CHICAGO—After forgetting to bring sufficient entertainment for the two-hour flight from Atlanta to O'Hare Airport, area man Kenneth Vargas reportedly spent his entire time aboard a plane Thursday reading War And Peace over the shoulder of the passenger seated in the row ahead of him. 'I felt like an idiot for not downloading any books on my Kindle, but when I noticed the guy in front of me was reading something, I figured I could just look off of his,' Vargas said of the man's print copy of Leo Tolstoy's roughly 1,300-page seminal Russian epic. 'While I really didn't know who all the characters were, I think I mostly got the gist of it.
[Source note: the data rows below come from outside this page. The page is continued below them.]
(* ===================================================================== *)
(** ** Replacement templates ([re.sub]'s [repl])

    [re.sub] reads a replacement that holds a backslash as a template
    ([sre_parse.parse_template]): [\N] and [\g<N>] are group references,
    [\0], [\0d], [\0dd] and three octal digits are a character, [\n] and
    the like are control characters, a backslash before another ASCII
    letter is an error, before anything else it stays.  The template is
    parsed before the text is searched, so its errors are raised whether
    or not the pattern matches. *)
(* ===================================================================== *)

Inductive titem : Type :=
| TLit (c : ascii)
| TGroup (n : nat).

Inductive tmode : Type :=
| Plain
| InName (acc : text).        (* inside \g< ... >, the name so far, reversed *)

Definition digit_val (c : ascii) : nat := code c - 48.

Fixpoint decimal_val (acc : Z) (ds : text) : Z :=
  match ds with
  | [] => acc
  | d :: ds' => decimal_val (10 * acc + Z.of_nat (digit_val d)) ds'
  end.

Definition escape_char (e : ascii) : option ascii :=
  if Ascii.eqb e "a" then Some (ascii_of_nat 7)
  else if Ascii.eqb e "b" then Some (ascii_of_nat 8)
  else if Ascii.eqb e "f" then Some (ascii_of_nat 12)
  else if Ascii.eqb e "n" then Some (ascii_of_nat 10)
  else if Ascii.eqb e "r" then Some (ascii_of_nat 13)
  else if Ascii.eqb e "t" then Some (ascii_of_nat 9)
  else if Ascii.eqb e "v" then Some (ascii_of_nat 11)
  else if Ascii.eqb e bsl then Some bsl
  else None.

Definition is_ident_start (c : ascii) : bool :=
  is_ascii_letter c || Ascii.eqb c "_".
Definition is_ident_char (c : ascii) : bool :=
  is_ident_start c || is_digit c.
Lemma rolling_all_eq c w xs :
  all_eq c xs -> Forall (eq_or_nan c) (rolling w xs).
Proof.
  intros H. unfold rolling, rolling_mean_nat.
  apply Forall_forall. intros y Hy.
  apply in_map_iff in Hy as (i & <- & Hi). apply in_seq in Hi.
  unfold rolling_mean_at.
  destruct (Nat.ltb_spec (i + 1) (Z.to_nat w)) as [|Hw]; [now left|].
  destruct (Z.to_nat w) as [|w'] eqn:W; [now left|].
  assert (all_eq c (window (S w') i xs)) as Hwin
      by now apply Forall_firstn, Forall_skipn.
  destruct (fsum_all_eq c _ 0 Hwin) as (s & Es & Hs).
  rewrite window_length in Hs by lia.
  unfold fsum. rewrite Es, div_by_count by lia.
  right. eexists. split; [reflexivity|].
  rewrite Hs. field.
  change 0 with (inject_Z 0). rewrite inject_Z_injective. lia.
Qed.

Lemma eq_or_nan_incomparable c a b :
  eq_or_nan c a -> eq_or_nan c b ->
  (a >? b)%F = false /\ (a <? b)%F = false.
Proof.
  intros [-> | (p & -> & Hp)] [-> | (q & -> & Hq)]; auto.
  unfold gtb, ltb, compare.
  destruct (Qcompare_spec p q); auto; lra.
Qed.

Lemma flat_columns_incomparable c xs ys :
  Forall (eq_or_nan c) xs -> Forall (eq_or_nan c) ys ->
  Forall (eq false) (zip_with gtb xs ys) /\
  Forall (eq false) (zip_with ltb xs ys).
Proof.
  intros Hx. revert ys.
  induction Hx as [|x xs Hx _ IH]; intros ys Hy; [split; constructor|].
  destruct Hy as [|y ys Hy Hys]; [split; constructor|].
  destruct (IH ys Hys) as [Hg Hl].
  destruct (eq_or_nan_incomparable c x y Hx Hy) as [Eg El].
  simpl. rewrite Eg, El. split; constructor; auto.
Qed.

Lemma diff_from_flat c prev xs :
  eq_or_nan c prev -> all_eq c xs ->
  Forall (eq_or_nan 0) (zip_with sub xs (shift_from prev xs)).
Proof.
  intros Hp H. revert prev Hp.
  induction H as [|x xs (q & -> & Hq) _ IH]; intros prev Hp; simpl;
    constructor.
  - destruct Hp as [-> | (p & -> & Hp)]; [now left|].
    right. eexists. split; [reflexivity|]. rewrite Hq, Hp. ring.
  - apply IH. right. now exists q.
Qed.

Lemma gains_flat ds : Forall (eq_or_nan 0) ds -> all_eq 0 (gains ds).
Proof.
  induction 1 as [|d ds [-> | (q & -> & Hq)] _ IH]; simpl; constructor; auto.
  - exists 0. split; [reflexivity | lra].
  - unfold gtb, compare. destruct (Qcompare_spec q 0); try lra;
      eexists; (split; [reflexivity | lra]).
Qed.

Lemma losses_flat ds : Forall (eq_or_nan 0) ds -> all_eq 0 (losses ds).
Proof.
  induction 1 as [|d ds [-> | (q & -> & Hq)] _ IH]; simpl; constructor; auto.
  - eexists. split; [reflexivity | lra].
  - unfold ltb, compare. destruct (Qcompare_spec q 0); try lra;
      eexists; (split; [reflexivity | lra]).
Qed.

Lemma div_flat gs ls :
  Forall (eq_or_nan 0) gs -> Forall (eq_or_nan 0) ls ->
  Forall (eq NaN) (zip_with div gs ls).
Proof.
  intros Hg. revert ls.
  induction Hg as [|g gs Hg _ IH]; intros ls Hl; [constructor|].
  destruct Hl as [|l ls Hl Hls]; simpl; constructor; [|now apply IH].
  destruct Hg as [-> | (a & -> & Ha)]; [reflexivity|].
  destruct Hl as [-> | (b & -> & Hb)]; [reflexivity|].
  simpl. now rewrite (positive_zero _ Hb), (positive_zero _ Ha).
Qed.

Lemma rsi_column_flat c n prices :
  all_eq c prices -> Forall (eq NaN) (rsi_column n prices).
Proof.
  intros H. unfold rsi_column.
  assert (Forall (eq_or_nan 0) (diff prices)) as D.
  { apply (diff_from_flat c); [now left | exact H]. }
  pose proof (div_flat _ _ (rolling_all_eq 0 n _ (gains_flat _ D))
                (rolling_all_eq 0 n _ (losses_flat _ D))) as R.
  induction R as [|x xs <- _ IH]; simpl; constructor; auto.
Qed.

(** X13.  On a price series that stays at one finite value no strategy ever
    signals, whatever its parameters: the moving averages are equal
    wherever they are defined and the RSI is undefined on every bar. *)
Theorem flat_prices_never_trade (p : parameters) (df : DataFrame) (c : Q) :
  negative_window p = false ->
  all_eq c (price df) ->
  exists df',
    generate_frame p df = inr df' /\
    length (signal df') = length (price df) /\
    Forall (eq 0%Z) (signal df') /\
    count_trades (signal df') = 0%nat.
Proof.
  intros N H.
  destruct (generate_frame_ok p df N) as (df' & E & Hs & _).
  exists df'. split; [exact E|].
  split; [now rewrite Hs, signal_of_length|].
  assert (Forall (eq 0%Z) (signal df')) as Z0.
  { rewrite Hs. destruct p as [s l | n os ob | s l n os ob]; simpl.
    - destruct (flat_columns_incomparable c _ _
                  (rolling_all_eq c s _ H) (rolling_all_eq c l _ H))
        as [Hg Hl].
      apply crossover_all_zero. unfold sma_state.
      apply loc_set_all_false; [exact Hl|].
      apply loc_set_all_false; [exact Hg | apply zeros_all_zero].
    - apply rsi_signal_undefined. now apply (rsi_column_flat c).
    - destruct (flat_columns_incomparable c _ _
                  (rolling_all_eq c s _ H) (rolling_all_eq c l _ H))
        as [Hg Hl].
      pose proof (rsi_column_flat c n _ H) as Hr.
      apply crossover_all_zero. unfold combined_state.
      apply loc_set_all_false; [|apply loc_set_all_false].
      + apply all_false_orb; [exact Hl|].
        now apply (all_nan_cmp gtb (Fin ob)).
      + apply all_false_andb_l. exact Hg.
      + apply zeros_all_zero. }
  split; [exact Z0 | now apply all_zero_no_trades].
Qed.

Lemma flat_prices_never_trade_witness :
  exists df',
    generate_frame (Combined 1 2 1 30 70)
      (frame_of [100; 100; 100; 100] (Combined 1 2 1 30 70)) = inr df' /\
    count_trades (signal df') = 0%nat.
Proof.
  destruct (flat_prices_never_trade (Combined 1 2 1 30 70)
              (frame_of [100; 100; 100; 100] (Combined 1 2 1 30 70)) 100
              eq_refl)
    as (df' & E & _ & _ & H).
  - repeat constructor; eexists; (split; [reflexivity|]); reflexivity.
  - exists df'. split; [exact E | exact H].
Defined.

(* ================================================================== *)
(** ** The data loader                                                 *)
(* ================================================================== *)

Module LoaderFacts.

Import Loader.
Local Open Scope string_scope.

Lemma contains_app c s t :
  contains c (s ++ t) = contains c s || contains c t.
Proof.
  unfold contains. induction s as [|a s IH]; simpl; [reflexivity|].
  rewrite IH. now rewrite orb_assoc.
Qed.

Lemma is_symbol_suffix s : is_symbol (s ++ ".NS") = true.
Proof.
  unfold is_symbol. rewrite contains_app.
  change (contains "." ".NS") with true.
  now rewrite orb_true_r.
Qed.

Lemma lookup_In {V} k (d : list (string * V)) v :
  lookup k d = Some v -> In v (map snd d).
Proof.
  induction d as [|[k' v'] d IH]; simpl; [discriminate|].
  destruct (String.eqb k k').
  - intros E. injection E as ->. now left.
  - intros E. right. now apply IH.
Qed.

Lemma popular_tickers_are_symbols k v :
  lookup k popular_tickers = Some v -> is_symbol v = true.
Proof.
  intros H. apply lookup_In in H.
  assert (forallb is_symbol (map snd popular_tickers) = true) as F
      by (vm_compute; reflexivity).
  rewrite forallb_forall in F. now apply F.
Qed.

(** X14.  Whatever it is given, [get_ticker_symbol] answers with a name in
    ticker form (one holding a dot or a caret), and such a name it
    returns as it is: resolving a symbol again changes nothing. *)
Theorem ticker_symbol_fixed_point (upper : string -> string) (name : string) :
  is_symbol (get_ticker_symbol upper name) = true /\
  get_ticker_symbol upper (get_ticker_symbol upper name)
  = get_ticker_symbol upper name.
Proof.
  assert (is_symbol (get_ticker_symbol upper name) = true) as H.
  { unfold get_ticker_symbol.
    destruct (is_symbol name) eqn:S; [exact S|].
    destruct (lookup (upper name) popular_tickers) as [v|] eqn:L.
    - eapply popular_tickers_are_symbols; eauto.
    - apply is_symbol_suffix. }
  split; [exact H|].
  unfold get_ticker_symbol at 1. now rewrite H.
Qed.

Section DownloadFacts.

Variable upper : string -> string.
Variable frame : Type.
Variable is_empty : frame -> bool.
Variable empty_frame : frame.
Variable csv : Type.
Variable to_csv : frame -> csv.
Variable read_csv : csv -> io frame.
Variable path_join : string -> string -> string.


Lemma write_same (fs : FS csv) path f : write fs path f path = Some f.
Proof. unfold write. now rewrite String.eqb_refl. Qed.



(** X16.  Round trip through the cache: when a call that did not use the
    cache returned a frame that is not empty, a later call for the same
    ticker and period, made less than a day after the first, returns
    what [read_csv] makes of the [to_csv] text of that frame, without
    asking the remote service and without touching the file system. *)
Theorem second_download_reads_the_cache (cache_dir : string)
    (env env' : Env frame) (fs fs' : FS csv) (ticker period : string)
    (use_cache : bool) (d : frame) :
  is_empty empty_frame = true ->
  cache_hit upper path_join cache_dir env fs ticker period use_cache = None ->
  download_data upper is_empty empty_frame to_csv read_csv path_join
      cache_dir env fs ticker period use_cache = (inr d, fs') ->
  is_empty d = false ->
  (now env' - now env < one_day)%Z ->
  download_data upper is_empty empty_frame to_csv read_csv path_join
      cache_dir env' fs' ticker period true
  = (read_csv (to_csv d), fs').
Proof.
  intros He Hmiss E Hd Hage.
  unfold Loader.download_data in E. rewrite Hmiss in E.
  unfold try_download in E.
  assert (d = empty_frame -> False) as Hne by (intros ->; congruence).
  destruct (yf_download env (get_ticker_symbol upper ticker) period)
    as [e|data]; [injection E as <- _; now contradiction Hne|].
  destruct (is_empty data); [injection E as <- _; now contradiction Hne|].
  destruct (writable env _); [|injection E as <- _; now contradiction Hne].
  injection E as <- <-.
  unfold Loader.download_data, Loader.cache_hit, Loader.cache_path.
  rewrite write_same. cbn [mtime contents].
  destruct (Z.ltb_spec (now env' - now env) one_day); [reflexivity | lia].
Qed.

Lemma dict_set_In {V} k (v : V) d k' v' :
  In (k', v') (dict_set k v d) -> (k' = k /\ v' = v) \/ In (k', v') d.
Proof.
  induction d as [|[k0 v0] d IH]; simpl.
  - intros [E|[]]. injection E as <- <-. now left.
  - destruct (String.eqb_spec k k0) as [->|Hk]; simpl.
    + intros [E|H]; [injection E as <- <-; now left | right; now right].
    + intros [E|H]; [right; now left|].
      destruct (IH H) as [?|?]; [now left | right; now right].
Qed.

Lemma dict_set_keys {V} k (v : V) d :
  NoDup (map fst d) -> NoDup (map fst (dict_set k v d)).
Proof.
  intros H.
  assert (forall k', In k' (map fst (dict_set k v d)) ->
                     k' = k \/ In k' (map fst d)) as Hin.
  { intros k' Hk. apply in_map_iff in Hk as ([k0 v0] & <- & Hk).
    apply dict_set_In in Hk as [[-> _]|Hk]; [now left|].
    right. apply in_map_iff. now exists (k0, v0). }
  clear Hin. induction d as [|[k0 v0] d IH]; simpl.
  - constructor; [intros [] | constructor].
  - apply NoDup_cons_iff in H as [Hn H].
    destruct (String.eqb_spec k k0) as [->|Hk]; simpl.
    + constructor; assumption.
    + constructor; [|now apply IH].
      intros Hk0. apply in_map_iff in Hk0 as ([k1 v1] & E & Hk1).
      simpl in E. subst k1.
      apply dict_set_In in Hk1 as [[E _]|Hk1]; [congruence|].
      apply Hn. apply in_map_iff. now exists (k0, v1).
Qed.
At first I was just casually reading to amuse myself, but now I'm honestly kind of invested. During drink service I missed a couple pages, so I'm not exactly sure what happened with Natasha Rostova. I think I can pretty much fill in the blanks, though.' As he exited the aircraft, Vargas confirmed he was disappointed the flight had ended before he had time to finish the novel.